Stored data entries
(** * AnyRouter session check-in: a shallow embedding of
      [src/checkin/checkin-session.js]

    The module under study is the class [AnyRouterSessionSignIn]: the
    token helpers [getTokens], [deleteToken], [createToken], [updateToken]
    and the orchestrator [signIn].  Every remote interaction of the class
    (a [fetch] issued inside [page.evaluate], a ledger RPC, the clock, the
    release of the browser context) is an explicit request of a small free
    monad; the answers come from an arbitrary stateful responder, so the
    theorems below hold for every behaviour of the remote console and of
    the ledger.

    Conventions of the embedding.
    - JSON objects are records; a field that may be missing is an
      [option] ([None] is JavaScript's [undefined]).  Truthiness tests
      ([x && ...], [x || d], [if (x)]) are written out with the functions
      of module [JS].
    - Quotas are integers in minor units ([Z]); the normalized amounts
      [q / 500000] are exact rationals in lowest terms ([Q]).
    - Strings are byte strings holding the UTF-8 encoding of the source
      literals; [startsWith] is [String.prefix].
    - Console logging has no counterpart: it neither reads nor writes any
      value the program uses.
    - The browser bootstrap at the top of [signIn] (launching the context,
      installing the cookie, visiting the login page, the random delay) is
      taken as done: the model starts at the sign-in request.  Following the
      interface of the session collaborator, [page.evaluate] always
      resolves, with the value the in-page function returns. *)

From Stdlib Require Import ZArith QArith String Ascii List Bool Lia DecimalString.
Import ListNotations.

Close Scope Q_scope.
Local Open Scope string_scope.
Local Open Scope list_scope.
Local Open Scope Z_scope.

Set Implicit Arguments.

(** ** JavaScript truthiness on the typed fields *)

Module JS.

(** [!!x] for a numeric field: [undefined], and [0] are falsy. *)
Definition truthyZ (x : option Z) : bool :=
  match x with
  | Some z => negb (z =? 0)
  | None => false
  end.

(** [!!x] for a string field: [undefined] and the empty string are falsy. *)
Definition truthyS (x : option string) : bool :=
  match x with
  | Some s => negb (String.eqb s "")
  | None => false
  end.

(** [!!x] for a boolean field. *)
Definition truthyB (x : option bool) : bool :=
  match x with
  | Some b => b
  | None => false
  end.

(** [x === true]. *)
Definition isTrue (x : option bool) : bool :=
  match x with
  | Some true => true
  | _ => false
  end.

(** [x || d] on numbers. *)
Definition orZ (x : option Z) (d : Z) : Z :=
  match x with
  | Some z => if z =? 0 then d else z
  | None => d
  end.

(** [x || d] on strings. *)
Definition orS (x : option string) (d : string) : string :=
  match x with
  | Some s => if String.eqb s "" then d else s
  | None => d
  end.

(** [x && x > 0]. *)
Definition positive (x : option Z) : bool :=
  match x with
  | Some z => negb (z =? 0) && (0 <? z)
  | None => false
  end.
* * *
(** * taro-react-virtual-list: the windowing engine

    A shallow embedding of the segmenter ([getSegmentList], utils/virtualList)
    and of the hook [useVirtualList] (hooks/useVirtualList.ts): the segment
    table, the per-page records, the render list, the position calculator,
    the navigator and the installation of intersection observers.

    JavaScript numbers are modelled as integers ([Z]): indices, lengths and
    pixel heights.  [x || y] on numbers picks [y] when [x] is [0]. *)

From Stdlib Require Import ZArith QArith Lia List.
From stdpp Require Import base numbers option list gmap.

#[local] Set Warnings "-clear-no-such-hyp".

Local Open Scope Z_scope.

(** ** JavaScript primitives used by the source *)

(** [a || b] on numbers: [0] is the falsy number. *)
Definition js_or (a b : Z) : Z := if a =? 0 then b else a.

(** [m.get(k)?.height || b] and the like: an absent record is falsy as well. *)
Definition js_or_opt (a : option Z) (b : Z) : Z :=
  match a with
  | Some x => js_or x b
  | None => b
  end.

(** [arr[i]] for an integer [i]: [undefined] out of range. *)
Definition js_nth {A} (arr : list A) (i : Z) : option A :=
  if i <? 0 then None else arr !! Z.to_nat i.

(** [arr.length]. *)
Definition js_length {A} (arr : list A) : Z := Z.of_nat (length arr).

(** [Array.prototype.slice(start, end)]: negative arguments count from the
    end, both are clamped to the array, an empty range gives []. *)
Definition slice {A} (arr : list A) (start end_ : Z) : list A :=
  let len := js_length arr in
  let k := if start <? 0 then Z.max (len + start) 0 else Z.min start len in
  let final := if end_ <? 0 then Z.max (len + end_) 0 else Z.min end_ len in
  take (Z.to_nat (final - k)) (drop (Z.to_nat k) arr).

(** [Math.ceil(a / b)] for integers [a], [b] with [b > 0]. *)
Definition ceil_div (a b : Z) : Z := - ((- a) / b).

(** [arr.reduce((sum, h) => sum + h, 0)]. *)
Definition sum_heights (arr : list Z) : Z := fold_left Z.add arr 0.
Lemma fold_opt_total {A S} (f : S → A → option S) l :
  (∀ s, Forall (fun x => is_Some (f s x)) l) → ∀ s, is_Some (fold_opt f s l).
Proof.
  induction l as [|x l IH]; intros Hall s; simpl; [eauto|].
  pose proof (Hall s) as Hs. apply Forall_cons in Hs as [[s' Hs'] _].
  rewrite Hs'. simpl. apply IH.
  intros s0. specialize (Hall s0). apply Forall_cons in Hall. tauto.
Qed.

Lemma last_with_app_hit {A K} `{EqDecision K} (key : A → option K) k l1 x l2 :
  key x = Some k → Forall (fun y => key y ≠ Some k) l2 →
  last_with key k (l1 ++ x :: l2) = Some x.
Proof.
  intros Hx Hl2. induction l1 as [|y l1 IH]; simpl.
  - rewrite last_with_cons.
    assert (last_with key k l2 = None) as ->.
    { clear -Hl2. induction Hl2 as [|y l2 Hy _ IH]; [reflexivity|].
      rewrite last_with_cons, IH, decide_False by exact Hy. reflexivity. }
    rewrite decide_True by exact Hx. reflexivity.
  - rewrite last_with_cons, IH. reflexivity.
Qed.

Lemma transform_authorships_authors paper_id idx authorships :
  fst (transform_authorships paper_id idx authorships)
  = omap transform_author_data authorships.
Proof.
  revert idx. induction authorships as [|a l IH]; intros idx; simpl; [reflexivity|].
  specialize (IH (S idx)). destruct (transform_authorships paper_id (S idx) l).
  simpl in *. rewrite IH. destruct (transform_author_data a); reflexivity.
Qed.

WHAT THE TASK ASKS ->
Copy out each line of the records where the word "browser" appears.

OUTPUT BELOW ->
    release of the browser context) is an explicit request of a small free
    - The browser bootstrap at the top of [signIn] (launching the context,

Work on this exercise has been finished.